- [Dataset excerpts]:
Ltac wp_call :=
  first
    [ apply wp_on_self
    | wp_step_calls
    | apply wp_of_ok;
      [ first [ apply _update_data_view_returns
              | apply _update_quicklook_returns
              | apply _update_code_snippet_returns ]
      | cbv beta iota ] ].

(** Where the claim C10 holds: once both names of the dropped file can be
    read, the handler of [load_netcdf_data] completes, and a failure to open
    the file gives a status that names the file. *)
Lemma load_netcdf_data_named_file (x : DsecsDataExplorer) (p f : string) :
  fd_value (netcdf_dropper x) = true ->
  temp_file (netcdf_dropper x) = Some p ->
  file_in_mem (netcdf_dropper x) = Some f ->
  snd (load_netcdf_data x) = Ok tt
  /\ (forall e, open_datatree p = Raise e ->
        status_info (fst (load_netcdf_data x)) = failed_to_load f e).
Proof.
  intros Hv Hp Hf.
  apply (wp_run load_netcdf_data
           (fun x' res =>
              res = Ok tt
              /\ forall e, open_datatree p = Raise e ->
                   status_info x' = failed_to_load f e)).
  unfold load_netcdf_data.
  apply wp_bind, wp_gets. cbv beta iota. unfold id. rewrite Hv. cbn [negb].
  change (wp load_netcdf_try
            (fun s res =>
               res = Ok tt
               /\ forall e, open_datatree p = Raise e ->
                    status_info (fst s) = failed_to_load f e)
            (x, mkFrame None None)).
  unfold load_netcdf_try.
  apply wp_try_except, wp_bind, wp_on_self. unfold self. apply wp_gets.
  cbv beta iota. unfold id. cbn [fst snd]. rewrite Hp, Hf.
  repeat wp_call.
  all: split; [first [reflexivity | congruence]|].
  all: intros e' He'; first [congruence | inversion He'; subst; reflexivity].
Qed.
(** * agent-sdk-core: the WebSocket transport

    A shallow embedding of [src/ws/client.ts] (class [WSClient]) and
    [src/ws/server.ts] ([createHeartbeat], [broadcast], [createWSServer]),
    with the properties of the transport design stated over it.

    Conventions of the embedding.
    - A JavaScript string is a [string]; [String.length] stands for its
      [.length].
    - A JavaScript number that carries a quantity (a delay, a random draw)
      is an exact rational of [Q]: IEEE rounding is not modelled.  Counters
      and sizes are [nat] or [Z].
    - A parsed JSON value is a [json] tree; an object is the list of its own
      properties in enumeration order.
    - [JSON.parse] and [JSON.stringify] belong to the runtime; they are
      parameters of the development ([None] stands for a thrown
      [SyntaxError]).
    - The event loop runs one callback at a time: each public method and each
      socket or timer callback is a function from state to state. *)

From Stdlib Require Import List String Ascii ZArith QArith Qminmax Qpower Bool Lia Lqa PeanoNat.
Import ListNotations.

Set Implicit Arguments.

(* ===================================================================== *)
(** * JSON values                                                          *)
(* ===================================================================== *)

Module Json.

Local Open Scope string_scope.

Unset Elimination Schemes.
Inductive json : Type :=
| JNull
| JBool (b : bool)
| JNumber (n : Q)
| JString (s : string)
| JArray (items : list json)
| JObject (fields : list (string * json)).
Set Elimination Schemes.

(** Induction that reaches the elements of arrays and the values of
    objects. *)
Section JsonInd.
Variable P : json -> Prop.
Hypothesis HNull : P JNull.
Hypothesis HBool : forall b, P (JBool b).
Hypothesis HNumber : forall n, P (JNumber n).
Hypothesis HString : forall s, P (JString s).
Hypothesis HArray : forall items, Forall P items -> P (JArray items).
Hypothesis HObject :
  forall fields, Forall (fun kv => P (snd kv)) fields -> P (JObject fields).

Fixpoint json_nested_ind (v : json) : P v :=
  match v with
  | JNull => HNull
  | JBool b => HBool b
  | JNumber n => HNumber n
  | JString s => HString s
  | JArray items =>
      HArray
        ((fix all (l : list json) : Forall P l :=
            match l with
            | [] => Forall_nil P
            | x :: r => Forall_cons x (json_nested_ind x) (all r)
            end) items)
  | JObject fields =>
      HObject
        ((fix all (l : list (string * json))
            : Forall (fun kv => P (snd kv)) l :=
            match l with
            | [] => Forall_nil _
            | kv :: r =>
                @Forall_cons _ (fun kv => P (snd kv)) kv r
                  (json_nested_ind (snd kv)) (all r)
            end) fields)
  end.
End JsonInd.

(** [obj[k]] restricted to own properties. *)
Fixpoint own_get (k : string) (fields : list (string * json)) : option json :=
  match fields with
  | [] => None
  | (k', v) :: rest => if String.eqb k k' then Some v else own_get k rest
  end.

Definition own_keys (fields : list (string * json)) : list string :=
  map fst fields.

(** [Object.prototype.hasOwnProperty.call(obj, k)]. *)
Definition hasOwn (k : string) (fields : list (string * json)) : bool :=
  existsb (String.eqb k) (own_keys fields).

(** The property names every ordinary object inherits from
    [Object.prototype] (ECMAScript, including the Annex B accessor
    [__proto__]). *)
Definition Object_prototype_keys : list string :=
  [ "constructor"; "__defineGetter__"; "__defineSetter__"; "hasOwnProperty";
    "__lookupGetter__"; "__lookupSetter__"; "isPrototypeOf";
    "propertyIsEnumerable"; "toString"; "valueOf"; "__proto__";
    "toLocaleString" ].

(** The [in] operator on an object produced by [JSON.parse]: own properties
    first, then the prototype chain, which for such an object is
    [Object.prototype] alone. *)
Definition js_in (k : string) (fields : list (string * json)) : bool :=
  hasOwn k fields || existsb (String.eqb k) Object_prototype_keys.

(** [typeof raw.type === 'string'] for an object [raw]: [Object.prototype]
    has no property [type], so only an own property can answer. *)
Definition type_is_string (fields : list (string * json)) : bool :=
  match own_get "type" fields with
  | Some (JString _) => true
  | _ => false
  end.

(** The three keys the transport treats as dangerous. *)
Definition dangerous_key (k : string) : bool :=
  String.eqb k "__proto__" || String.eqb k "constructor"
  || String.eqb k "prototype".

(** Modelled from the spec: [src/ws/sanitize.ts], which [server.ts] imports
    [sanitizeJson] from, is not among the available sources.  The design
    document describes it as a structural transform over the JSON sum type:
    at every nesting level of objects and arrays, every object key literally
    equal to ["__proto__"], ["constructor"] or ["prototype"] is omitted, and
    everything else is kept as it is. *)
Fixpoint sanitizeJson (v : json) : json :=
  match v with
  | JArray items => JArray (map sanitizeJson items)
  | JObject fields =>
      JObject
        ((fix strip (l : list (string * json)) : list (string * json) :=
            match l with
            | [] => []
            | (k, x) :: rest =>
                if dangerous_key k then strip rest
                else (k, sanitizeJson x) :: strip rest
            end) fields)
  | _ => v
  end.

- [Assignment]: Take every line above carrying "HNull" and return it.

- [Reply]:
Hypothesis HNull : P JNull.
  | JNull => HNull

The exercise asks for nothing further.